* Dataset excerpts
(** The end of the hysteresis after an update. *)
Lemma updated_end e c enq t n :
  n_busy_hyst_end_time (updated e c enq t n) =
  (if enq =? 0 then n_busy_hyst_end_time n else
   if is_max_possible_cluster_cpu (v_cfg e) c && v_is_obet e &&
      ((1 <? cpumask_weight (largest_cpus e)) || negb (pipeline_in_progress (v_cfg e)))
   then n_busy_hyst_end_time n else
   let agg := agg_hyst_time e c enq (n_nr n) (n <| n_nr := u32 (v_nr_running e c + enq) |>) in
   if agg =? 0 then n_busy_hyst_end_time n else u64 (t + agg)).
Proof.
  unfold updated. cbv zeta.
  set (n1 := n <| n_last_time := t |> <| n_last_time_cpu := v_this_cpu e |>
              <| n_nr := u32 (v_nr_running e c + enq) |>).
  set (n2 := if n_nr_max n1 <? n_nr n1 then n1 <| n_nr_max := n_nr n1 |> else n1).
  assert (times n2 = times (n <| n_nr := u32 (v_nr_running e c + enq) |>) /\
          n_busy_hyst_end_time n2 = n_busy_hyst_end_time n) as [Ht He].
  { unfold n2. by destruct (_ <? _). }
  set (n3 := if negb (enq =? 0) then _ else n2).
  change (n_busy_hyst_end_time n3 =
    if enq =? 0 then n_busy_hyst_end_time n else
    if is_max_possible_cluster_cpu (v_cfg e) c && v_is_obet e &&
      ((1 <? cpumask_weight (largest_cpus e)) || negb (pipeline_in_progress (v_cfg e)))
    then n_busy_hyst_end_time n else
    let agg := agg_hyst_time e c enq (n_nr n) (n <| n_nr := u32 (v_nr_running e c + enq) |>) in
    if agg =? 0 then n_busy_hyst_end_time n else u64 (t + agg)).
  unfold n3. destruct (enq =? 0); cbn [negb]; [done|].
  unfold update_busy_hyst_end_time. destruct (_ && _ && _); [done|]. cbv zeta.
  rewrite <- (agg_hyst_time_times e c enq (n_nr n) _ _ Ht).
  destruct (no_hysteresis n2) eqn:Hn.
  - rewrite (no_hysteresis_agg _ _ _ _ _ Hn). exact He.
  - destruct (agg_hyst_time e c enq (n_nr n) n2 =? 0); cbn [negb]; [exact He|done].
Qed.

(** A call moves the end of the hysteresis exactly when it starts one. *)
Lemma step_end cpu op s :
  0 <= cpu < Z.of_nat (length (v_cpus s)) -> well_placed s op ->
  n_busy_hyst_end_time (per_cpu (avg_step s op) cpu) =
  match hysteresis_started cpu op s with
  | Some x => u64 x
  | None => n_busy_hyst_end_time (per_cpu s cpu)
  end.
Proof.
  intros Hcpu Hw. destruct op as [e c enq t|e k|e now|e cpus r]; cbn [avg_step hysteresis_started].
  - cbn [well_placed] in Hw. rewrite update_nr_prod_eq, per_cpu_set, per_cpu_emit_if; [|by rewrite length_emit_if|lia].
    destruct (Z.eqb_spec c cpu) as [->|Hne]; cbn [negb orb]; [|done]. rewrite updated_end.
    destruct (enq =? 0); [done|]. destruct (_ && _ && _); [done|]. cbv zeta.
    destruct (_ =? 0); done.
  - destruct (v_walt_disabled e) eqn:Hd; [unfold sched_get_nr_running_avg; by rewrite Hd|].
    destruct (Z.eq_dec (u64 (pc_start k - last_get_time s)) 0) as [Hz|Hz].
    { unfold sched_get_nr_running_avg. by rewrite Hd, (proj2 (Z.eqb_eq _ 0) Hz). }
    destruct (poll_spec e k s) as (s' & l & -> & _ & _ & _ & H); [done|done|exact Hw|]. cbn [fst].
    apply H. destruct Hw as [Hw _]. lia.
  - apply (hyst_times_frame n_busy_hyst_end_time); [lia|done].
  - apply (legacy_hyst_frame n_busy_hyst_end_time); [lia|done].
Qed.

* Exercise goal
Give the records again, complete and exact.

* Task solution
(** The end of the hysteresis after an update. *)
Lemma updated_end e c enq t n :
  n_busy_hyst_end_time (updated e c enq t n) =
  (if enq =? 0 then n_busy_hyst_end_time n else
   if is_max_possible_cluster_cpu (v_cfg e) c && v_is_obet e &&
      ((1 <? cpumask_weight (largest_cpus e)) || negb (pipeline_in_progress (v_cfg e)))
   then n_busy_hyst_end_time n else
   let agg := agg_hyst_time e c enq (n_nr n) (n <| n_nr := u32 (v_nr_running e c + enq) |>) in
   if agg =? 0 then n_busy_hyst_end_time n else u64 (t + agg)).
Proof.
  unfold updated. cbv zeta.
  set (n1 := n <| n_last_time := t |> <| n_last_time_cpu := v_this_cpu e |>
              <| n_nr := u32 (v_nr_running e c + enq) |>).
  set (n2 := if n_nr_max n1 <? n_nr n1 then n1 <| n_nr_max := n_nr n1 |> else n1).
  assert (times n2 = times (n <| n_nr := u32 (v_nr_running e c + enq) |>) /\
          n_busy_hyst_end_time n2 = n_busy_hyst_end_time n) as [Ht He].
  { unfold n2. by destruct (_ <? _). }
  set (n3 := if negb (enq =? 0) then _ else n2).
  change (n_busy_hyst_end_time n3 =
    if enq =? 0 then n_busy_hyst_end_time n else
    if is_max_possible_cluster_cpu (v_cfg e) c && v_is_obet e &&
      ((1 <? cpumask_weight (largest_cpus e)) || negb (pipeline_in_progress (v_cfg e)))
    then n_busy_hyst_end_time n else
    let agg := agg_hyst_time e c enq (n_nr n) (n <| n_nr := u32 (v_nr_running e c + enq) |>) in
    if agg =? 0 then n_busy_hyst_end_time n else u64 (t + agg)).
  unfold n3. destruct (enq =? 0); cbn [negb]; [done|].
  unfold update_busy_hyst_end_time. destruct (_ && _ && _); [done|]. cbv zeta.
  rewrite <- (agg_hyst_time_times e c enq (n_nr n) _ _ Ht).
  destruct (no_hysteresis n2) eqn:Hn.
  - rewrite (no_hysteresis_agg _ _ _ _ _ Hn). exact He.
  - destruct (agg_hyst_time e c enq (n_nr n) n2 =? 0); cbn [negb]; [exact He|done].
Qed.

(** A call moves the end of the hysteresis exactly when it starts one. *)
Lemma step_end cpu op s :
  0 <= cpu < Z.of_nat (length (v_cpus s)) -> well_placed s op ->
  n_busy_hyst_end_time (per_cpu (avg_step s op) cpu) =
  match hysteresis_started cpu op s with
  | Some x => u64 x
  | None => n_busy_hyst_end_time (per_cpu s cpu)
  end.
Proof.
  intros Hcpu Hw. destruct op as [e c enq t|e k|e now|e cpus r]; cbn [avg_step hysteresis_started].
  - cbn [well_placed] in Hw. rewrite update_nr_prod_eq, per_cpu_set, per_cpu_emit_if; [|by rewrite length_emit_if|lia].
    destruct (Z.eqb_spec c cpu) as [->|Hne]; cbn [negb orb]; [|done]. rewrite updated_end.
    destruct (enq =? 0); [done|]. destruct (_ && _ && _); [done|]. cbv zeta.
    destruct (_ =? 0); done.
  - destruct (v_walt_disabled e) eqn:Hd; [unfold sched_get_nr_running_avg; by rewrite Hd|].
    destruct (Z.eq_dec (u64 (pc_start k - last_get_time s)) 0) as [Hz|Hz].
    { unfold sched_get_nr_running_avg. by rewrite Hd, (proj2 (Z.eqb_eq _ 0) Hz). }
    destruct (poll_spec e k s) as (s' & l & -> & _ & _ & _ & H); [done|done|exact Hw|]. cbn [fst].
    apply H. destruct Hw as [Hw _]. lia.
  - apply (hyst_times_frame n_busy_hyst_end_time); [lia|done].
  - apply (legacy_hyst_frame n_busy_hyst_end_time); [lia|done].
Qed.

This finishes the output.